RECORD EXTRACTS START
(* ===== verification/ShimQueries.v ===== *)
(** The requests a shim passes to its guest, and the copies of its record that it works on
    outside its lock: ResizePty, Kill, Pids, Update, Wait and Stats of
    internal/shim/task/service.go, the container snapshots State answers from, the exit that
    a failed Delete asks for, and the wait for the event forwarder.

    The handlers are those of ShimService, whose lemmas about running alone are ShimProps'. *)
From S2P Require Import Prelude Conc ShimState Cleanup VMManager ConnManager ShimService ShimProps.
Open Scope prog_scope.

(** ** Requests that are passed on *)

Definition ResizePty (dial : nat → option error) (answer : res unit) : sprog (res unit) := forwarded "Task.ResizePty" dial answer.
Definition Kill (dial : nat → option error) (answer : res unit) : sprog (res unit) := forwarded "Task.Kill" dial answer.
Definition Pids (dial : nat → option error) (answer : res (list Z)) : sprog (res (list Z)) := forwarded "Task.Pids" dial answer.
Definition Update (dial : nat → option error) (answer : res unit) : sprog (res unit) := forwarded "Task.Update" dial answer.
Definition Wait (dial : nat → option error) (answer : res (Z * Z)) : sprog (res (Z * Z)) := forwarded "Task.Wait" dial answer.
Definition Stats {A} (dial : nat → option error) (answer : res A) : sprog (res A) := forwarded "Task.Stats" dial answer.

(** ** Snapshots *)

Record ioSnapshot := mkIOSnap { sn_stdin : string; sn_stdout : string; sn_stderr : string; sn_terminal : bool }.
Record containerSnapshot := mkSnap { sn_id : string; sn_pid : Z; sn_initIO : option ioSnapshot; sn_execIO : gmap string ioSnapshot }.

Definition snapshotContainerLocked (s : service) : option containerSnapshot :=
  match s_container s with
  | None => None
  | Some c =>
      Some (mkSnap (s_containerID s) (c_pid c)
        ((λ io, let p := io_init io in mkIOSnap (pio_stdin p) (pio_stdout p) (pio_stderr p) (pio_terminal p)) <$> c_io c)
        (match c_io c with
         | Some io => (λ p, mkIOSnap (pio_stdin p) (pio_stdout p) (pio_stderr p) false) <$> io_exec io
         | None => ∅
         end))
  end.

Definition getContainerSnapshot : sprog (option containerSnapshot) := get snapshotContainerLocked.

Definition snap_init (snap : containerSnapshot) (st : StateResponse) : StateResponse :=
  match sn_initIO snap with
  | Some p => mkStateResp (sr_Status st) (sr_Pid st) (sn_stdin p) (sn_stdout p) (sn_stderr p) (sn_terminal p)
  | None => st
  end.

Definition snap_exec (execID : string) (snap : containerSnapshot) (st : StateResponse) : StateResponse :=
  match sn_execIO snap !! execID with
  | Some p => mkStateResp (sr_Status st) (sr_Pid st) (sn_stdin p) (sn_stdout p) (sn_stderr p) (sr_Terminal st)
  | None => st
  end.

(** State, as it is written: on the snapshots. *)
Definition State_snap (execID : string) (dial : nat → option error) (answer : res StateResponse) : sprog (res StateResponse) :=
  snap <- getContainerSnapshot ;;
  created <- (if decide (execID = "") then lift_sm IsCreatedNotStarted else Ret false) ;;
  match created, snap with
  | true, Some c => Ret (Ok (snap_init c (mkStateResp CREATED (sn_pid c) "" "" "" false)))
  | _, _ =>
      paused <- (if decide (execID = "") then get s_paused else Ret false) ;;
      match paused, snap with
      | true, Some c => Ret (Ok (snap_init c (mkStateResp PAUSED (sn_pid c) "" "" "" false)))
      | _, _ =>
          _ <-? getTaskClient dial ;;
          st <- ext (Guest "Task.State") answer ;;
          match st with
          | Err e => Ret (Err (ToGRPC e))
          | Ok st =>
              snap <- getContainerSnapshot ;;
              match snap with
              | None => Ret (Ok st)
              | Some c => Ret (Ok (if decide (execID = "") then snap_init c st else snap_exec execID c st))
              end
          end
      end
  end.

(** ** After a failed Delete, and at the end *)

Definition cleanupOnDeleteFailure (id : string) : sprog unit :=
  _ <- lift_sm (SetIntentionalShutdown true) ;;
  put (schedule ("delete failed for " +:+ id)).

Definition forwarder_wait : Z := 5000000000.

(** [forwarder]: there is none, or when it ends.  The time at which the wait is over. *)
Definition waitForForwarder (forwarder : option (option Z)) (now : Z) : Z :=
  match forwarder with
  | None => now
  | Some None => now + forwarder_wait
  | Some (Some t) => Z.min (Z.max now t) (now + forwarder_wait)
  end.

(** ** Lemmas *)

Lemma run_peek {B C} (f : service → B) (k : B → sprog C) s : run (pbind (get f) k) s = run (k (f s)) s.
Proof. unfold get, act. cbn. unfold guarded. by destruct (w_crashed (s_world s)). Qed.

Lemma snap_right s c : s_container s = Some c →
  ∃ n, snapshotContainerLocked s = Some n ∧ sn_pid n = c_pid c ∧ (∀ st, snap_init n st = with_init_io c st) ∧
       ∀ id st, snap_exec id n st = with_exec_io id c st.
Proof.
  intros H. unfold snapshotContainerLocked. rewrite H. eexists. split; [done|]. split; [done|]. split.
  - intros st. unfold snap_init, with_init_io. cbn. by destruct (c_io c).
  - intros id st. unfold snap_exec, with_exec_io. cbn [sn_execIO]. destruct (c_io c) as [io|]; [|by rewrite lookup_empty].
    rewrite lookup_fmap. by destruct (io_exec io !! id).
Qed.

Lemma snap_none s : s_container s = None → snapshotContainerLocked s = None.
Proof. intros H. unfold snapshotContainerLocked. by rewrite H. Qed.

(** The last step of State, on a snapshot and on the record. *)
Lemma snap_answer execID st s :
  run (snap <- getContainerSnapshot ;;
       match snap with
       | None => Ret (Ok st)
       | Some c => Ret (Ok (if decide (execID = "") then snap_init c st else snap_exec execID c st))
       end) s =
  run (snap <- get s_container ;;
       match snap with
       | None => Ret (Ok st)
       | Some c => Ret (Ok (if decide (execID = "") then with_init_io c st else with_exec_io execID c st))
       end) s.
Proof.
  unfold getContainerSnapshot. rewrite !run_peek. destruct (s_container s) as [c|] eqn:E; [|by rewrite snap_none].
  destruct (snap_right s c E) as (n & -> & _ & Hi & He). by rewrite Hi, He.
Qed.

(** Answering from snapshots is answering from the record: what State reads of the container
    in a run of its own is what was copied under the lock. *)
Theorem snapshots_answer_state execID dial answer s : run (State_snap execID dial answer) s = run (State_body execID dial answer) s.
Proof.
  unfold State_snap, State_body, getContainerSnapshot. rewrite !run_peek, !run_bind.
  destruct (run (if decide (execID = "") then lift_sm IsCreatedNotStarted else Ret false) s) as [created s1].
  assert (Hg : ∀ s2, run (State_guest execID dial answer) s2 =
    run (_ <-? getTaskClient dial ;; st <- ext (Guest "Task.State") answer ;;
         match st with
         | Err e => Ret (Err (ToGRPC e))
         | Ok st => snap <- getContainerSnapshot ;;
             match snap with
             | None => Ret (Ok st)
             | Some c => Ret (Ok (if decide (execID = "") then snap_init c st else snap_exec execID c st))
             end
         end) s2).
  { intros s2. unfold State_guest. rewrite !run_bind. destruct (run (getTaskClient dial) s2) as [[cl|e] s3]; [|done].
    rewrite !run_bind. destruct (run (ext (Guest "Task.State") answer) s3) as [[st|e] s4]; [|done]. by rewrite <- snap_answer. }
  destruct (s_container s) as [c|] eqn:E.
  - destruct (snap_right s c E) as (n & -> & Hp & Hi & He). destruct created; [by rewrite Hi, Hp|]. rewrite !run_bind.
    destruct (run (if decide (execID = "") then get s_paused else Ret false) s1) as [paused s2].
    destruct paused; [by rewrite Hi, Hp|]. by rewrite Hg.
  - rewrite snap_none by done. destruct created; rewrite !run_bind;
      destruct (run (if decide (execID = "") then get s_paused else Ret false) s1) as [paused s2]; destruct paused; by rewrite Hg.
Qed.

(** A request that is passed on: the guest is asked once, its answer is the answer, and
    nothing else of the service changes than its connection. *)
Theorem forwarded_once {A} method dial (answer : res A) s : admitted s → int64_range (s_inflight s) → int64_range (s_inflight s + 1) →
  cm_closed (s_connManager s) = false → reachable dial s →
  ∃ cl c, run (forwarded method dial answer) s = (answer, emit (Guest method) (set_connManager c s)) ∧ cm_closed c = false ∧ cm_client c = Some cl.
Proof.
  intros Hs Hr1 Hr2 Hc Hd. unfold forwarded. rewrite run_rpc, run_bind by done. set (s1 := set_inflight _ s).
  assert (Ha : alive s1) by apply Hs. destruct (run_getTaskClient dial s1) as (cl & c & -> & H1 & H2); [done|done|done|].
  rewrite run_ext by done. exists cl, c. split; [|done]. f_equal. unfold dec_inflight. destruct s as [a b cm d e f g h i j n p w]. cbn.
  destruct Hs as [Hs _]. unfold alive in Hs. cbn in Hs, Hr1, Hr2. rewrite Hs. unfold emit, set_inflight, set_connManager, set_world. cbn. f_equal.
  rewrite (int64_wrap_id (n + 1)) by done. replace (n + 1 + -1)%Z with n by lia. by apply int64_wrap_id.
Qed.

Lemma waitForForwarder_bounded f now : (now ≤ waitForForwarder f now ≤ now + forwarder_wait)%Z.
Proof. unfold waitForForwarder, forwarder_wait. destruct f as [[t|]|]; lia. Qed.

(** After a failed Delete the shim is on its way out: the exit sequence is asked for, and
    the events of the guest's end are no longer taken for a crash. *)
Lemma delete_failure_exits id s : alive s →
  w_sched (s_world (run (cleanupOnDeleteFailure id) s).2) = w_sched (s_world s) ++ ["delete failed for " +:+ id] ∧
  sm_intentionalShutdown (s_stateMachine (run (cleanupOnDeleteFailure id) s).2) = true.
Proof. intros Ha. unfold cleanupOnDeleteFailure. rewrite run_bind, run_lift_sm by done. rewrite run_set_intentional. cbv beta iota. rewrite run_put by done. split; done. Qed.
RECORD EXTRACTS END
RECORD EXTRACTS START
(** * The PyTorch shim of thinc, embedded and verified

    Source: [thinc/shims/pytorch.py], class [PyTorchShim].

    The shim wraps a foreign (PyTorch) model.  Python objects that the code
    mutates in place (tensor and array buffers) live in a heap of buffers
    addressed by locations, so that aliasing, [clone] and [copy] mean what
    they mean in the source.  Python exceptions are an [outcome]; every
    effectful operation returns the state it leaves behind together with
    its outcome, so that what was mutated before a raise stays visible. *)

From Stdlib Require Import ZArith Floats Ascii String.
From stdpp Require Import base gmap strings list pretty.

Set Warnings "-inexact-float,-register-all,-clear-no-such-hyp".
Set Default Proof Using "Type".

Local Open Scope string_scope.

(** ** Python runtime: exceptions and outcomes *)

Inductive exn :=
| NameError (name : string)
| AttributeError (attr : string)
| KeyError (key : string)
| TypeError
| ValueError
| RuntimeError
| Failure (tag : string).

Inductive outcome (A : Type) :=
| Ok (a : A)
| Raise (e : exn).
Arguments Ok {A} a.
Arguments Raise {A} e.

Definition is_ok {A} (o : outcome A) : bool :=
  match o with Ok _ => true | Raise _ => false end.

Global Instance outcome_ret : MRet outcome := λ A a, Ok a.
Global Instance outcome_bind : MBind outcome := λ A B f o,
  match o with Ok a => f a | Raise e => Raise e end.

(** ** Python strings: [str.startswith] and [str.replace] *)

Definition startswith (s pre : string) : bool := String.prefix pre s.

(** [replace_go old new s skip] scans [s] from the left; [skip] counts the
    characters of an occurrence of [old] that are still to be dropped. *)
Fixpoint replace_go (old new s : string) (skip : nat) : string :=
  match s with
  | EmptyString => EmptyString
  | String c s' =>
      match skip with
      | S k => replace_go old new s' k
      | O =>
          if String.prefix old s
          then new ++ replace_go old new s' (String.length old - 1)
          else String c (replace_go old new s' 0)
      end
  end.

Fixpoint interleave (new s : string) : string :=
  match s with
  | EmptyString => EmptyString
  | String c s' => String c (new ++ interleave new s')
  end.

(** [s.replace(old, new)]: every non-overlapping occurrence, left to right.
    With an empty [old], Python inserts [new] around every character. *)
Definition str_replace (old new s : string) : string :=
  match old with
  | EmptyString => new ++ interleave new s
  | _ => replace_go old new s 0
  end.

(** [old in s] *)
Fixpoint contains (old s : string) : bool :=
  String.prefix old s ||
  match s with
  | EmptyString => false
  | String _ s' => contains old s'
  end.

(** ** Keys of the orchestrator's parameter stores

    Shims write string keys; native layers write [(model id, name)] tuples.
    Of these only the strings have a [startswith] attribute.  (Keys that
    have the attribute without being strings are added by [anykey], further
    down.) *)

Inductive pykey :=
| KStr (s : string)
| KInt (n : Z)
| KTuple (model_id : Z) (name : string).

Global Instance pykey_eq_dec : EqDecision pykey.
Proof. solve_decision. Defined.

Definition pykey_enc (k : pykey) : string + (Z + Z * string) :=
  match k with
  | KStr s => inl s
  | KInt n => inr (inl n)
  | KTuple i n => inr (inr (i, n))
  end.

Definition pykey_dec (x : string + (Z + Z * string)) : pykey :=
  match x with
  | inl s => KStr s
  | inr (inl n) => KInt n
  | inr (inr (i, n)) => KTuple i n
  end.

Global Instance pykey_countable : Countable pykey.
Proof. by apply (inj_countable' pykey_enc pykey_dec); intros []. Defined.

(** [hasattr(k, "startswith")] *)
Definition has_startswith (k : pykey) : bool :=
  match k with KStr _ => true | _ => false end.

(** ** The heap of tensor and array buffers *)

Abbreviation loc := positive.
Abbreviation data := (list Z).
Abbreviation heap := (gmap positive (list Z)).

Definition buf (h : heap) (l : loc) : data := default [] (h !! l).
RECORD EXTRACTS END
RECORD EXTRACTS START
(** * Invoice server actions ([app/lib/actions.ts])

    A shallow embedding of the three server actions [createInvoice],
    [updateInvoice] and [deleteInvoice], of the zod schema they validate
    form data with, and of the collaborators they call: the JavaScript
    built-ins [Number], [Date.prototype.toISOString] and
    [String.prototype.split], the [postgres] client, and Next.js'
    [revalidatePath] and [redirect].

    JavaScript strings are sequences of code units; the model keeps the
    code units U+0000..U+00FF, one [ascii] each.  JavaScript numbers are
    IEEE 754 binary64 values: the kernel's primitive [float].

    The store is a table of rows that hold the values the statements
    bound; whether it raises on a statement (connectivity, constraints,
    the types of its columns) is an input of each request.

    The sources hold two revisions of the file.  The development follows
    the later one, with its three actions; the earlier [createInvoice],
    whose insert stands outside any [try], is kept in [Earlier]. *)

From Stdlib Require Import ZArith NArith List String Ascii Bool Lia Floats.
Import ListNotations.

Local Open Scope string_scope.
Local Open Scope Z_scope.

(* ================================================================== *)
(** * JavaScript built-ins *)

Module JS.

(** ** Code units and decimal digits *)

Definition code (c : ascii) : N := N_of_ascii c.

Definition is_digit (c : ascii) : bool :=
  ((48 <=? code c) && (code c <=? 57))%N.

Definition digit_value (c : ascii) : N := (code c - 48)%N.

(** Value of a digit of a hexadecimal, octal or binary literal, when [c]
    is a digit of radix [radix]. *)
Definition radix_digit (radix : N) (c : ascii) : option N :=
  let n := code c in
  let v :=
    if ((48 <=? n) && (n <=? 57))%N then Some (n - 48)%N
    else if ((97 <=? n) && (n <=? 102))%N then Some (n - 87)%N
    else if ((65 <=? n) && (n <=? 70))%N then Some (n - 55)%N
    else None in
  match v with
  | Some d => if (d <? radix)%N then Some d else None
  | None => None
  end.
RECORD EXTRACTS END
EXERCISE DETAILS
Once the line with "The shim wraps" is found in the records above, print exactly that line and every line after it through the line with "effectful operation returns".

TASK ANSWER
    The shim wraps a foreign (PyTorch) model.  Python objects that the code
    mutates in place (tensor and array buffers) live in a heap of buffers
    addressed by locations, so that aliasing, [clone] and [copy] mean what
    they mean in the source.  Python exceptions are an [outcome]; every
    effectful operation returns the state it leaves behind together with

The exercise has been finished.